One of the more appealing features in gemini is that it automatically annotates variants in a VCF file with several genome annotations (see below for more details). However, you must first install these data files on your system. It's easy enough --- you just need to run the following script and tell it in which what full path you'd like to install the necessary data files. The recommended path is in /usr/local/share:

gemini/install-data.py /usr/local/share/

Overview

The intent of gemini is to provide a simple, flexible, and powerful framework for exploring genetic variation for disease and population genetics. We aim to leverage the expressive power of SQL while attempting to overcome the fundamental challenges associated with using databases for very large (e.g. 1,000,000 variants times 1,000 samples yields one billion genotypes) datasets.

Have a look at this poster to get a high-level sense of what gemini is trying to accomplish.
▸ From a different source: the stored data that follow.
(** What the collector can say at all.  Every piece of evidence in a
    collected context was observed by the kernel, is missing, or is unsupported:
    none is the workload's own claim or a guess; the pid is the one asked for, and
    the ancestors' evidence is of the same kind. *)
Theorem collected_evidence_kernel_only (p : N) (w : W) :
  let c := (collect_execution_context p w).1 in
  context_kernel_only c ∧ pid (workload c) = p ∧
  Evidence_value (executable_hash (workload c)) = None ∧
  namespace_hint c = EvUnsupported ∧ container_hint c = EvUnsupported ∧
  session_origin c = EvUnsupported.
Proof.
  pose proof (collect_execution_context_spec p w) as [Hc Hp].
  unfold collect_execution_context, mbind, collect_bind in *.
  pose proof (collect_workload_identity_spec p w) as (_ & _ & Hh).
  destruct (collect_workload_identity p w) as [i w1]. destruct (cgroup_path_of p w1).
  by split_and!.
Qed.

(** What two collected identities can establish.  They are the same process
    exactly when the pids are equal and the kernel reported the same start time for
    both; they run the same executable exactly when the kernel reported the same
    path for both, whatever the files contain, since no hash is collected. *)
Theorem collected_comparisons (p q : N) (w v : W) :
  let a := (collect_workload_identity p w).1 in
  let b := (collect_workload_identity q v).1 in
  (WorkloadIdentity_compare_process a b = Same ↔
     p = q ∧ ∃ t, process_start a = Present t KernelObserved ∧
                  process_start b = Present t KernelObserved) ∧
  (WorkloadIdentity_compare_executable a b = Same ↔
     ∃ path, executable_path a = Present path KernelObserved ∧
             executable_path b = Present path KernelObserved).
Proof.
  intros a b.
  assert (∀ T (e : Evidence T) t, kernel_only e → trusted e t ↔ e = Present t KernelObserved)
    as Ht.
  { intros T e t He. split; [|intros ->; by apply trusted_Present].
    intros (s & -> & _). cbn in He. by subst. }
  pose proof (collect_workload_identity_spec p w) as (Ka & Hpa & Hha).
  pose proof (collect_workload_identity_spec q v) as (Kb & Hpb & Hhb).
  fold a in Ka, Hpa, Hha. fold b in Kb, Hpb, Hhb. clearbody a b.
  split.
  - rewrite compare_process_Same_iff, Hpa, Hpb.
    setoid_rewrite (Ht _ _ _ (ko_start _ Ka)). by setoid_rewrite (Ht _ _ _ (ko_start _ Kb)).
  - rewrite compare_executable_Same_iff.
    setoid_rewrite (Ht _ _ _ (ko_path _ Ka)). setoid_rewrite (Ht _ _ _ (ko_path _ Kb)).
    split; [intros [(h & Hh & _)|[_ ?]]; [|done]|].
    + destruct Hh as (s & Hs & _). by rewrite Hs in Hha.
    + intros Hp. right. split; [|done]. left. intros h (s & Hs & _). by rewrite Hs in Hha.
Qed.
The first thing we have to do is load an existing VCF file into the gemini framework. We expect you to have annotated the functional consequence of each variant in your VCF using either VEP or snpEff (Note that v3.0+ of snpEff is required to track the amino acid length of each impacted transcript). Logically, the loading step is done with the gemini load command. Below are two examples based on a VCF file that we ingeniously name my.vcf. The first example assumes that the VCF has been pre-annotated with VEP and the second assumes snpEff.

# VEP-annotated VCF
$ gemini load -v my.vcf -t VEP my.db

# snpEff-annotated VCF
$ gemini load -v my.vcf -t snpEff my.db

As each variant is loaded into the gemini database framework, it is being compared against several annotation files that come installed with the software. We have developed an annotation framework that leverages Tabix, BEDTools, and pybedtools to make things easy and fairly performant. The idea is that, by augmenting VCF files with many informative annotations, and converting the information into a sqlite database framework, gemini provides a flexible database-driven API for data exploration, visualization, population genomics and medical genomics. We feel that this ability to integrate variation with the growing wealth of gemome annotations is the most compelling aspect of gemini gemini. Combining this with the ability to explore data with SQL using a database design that can scale to 1000s of individuals (genotypes too!) makes for a tasty data exploration cupcake. Here are some examples of the things you can do.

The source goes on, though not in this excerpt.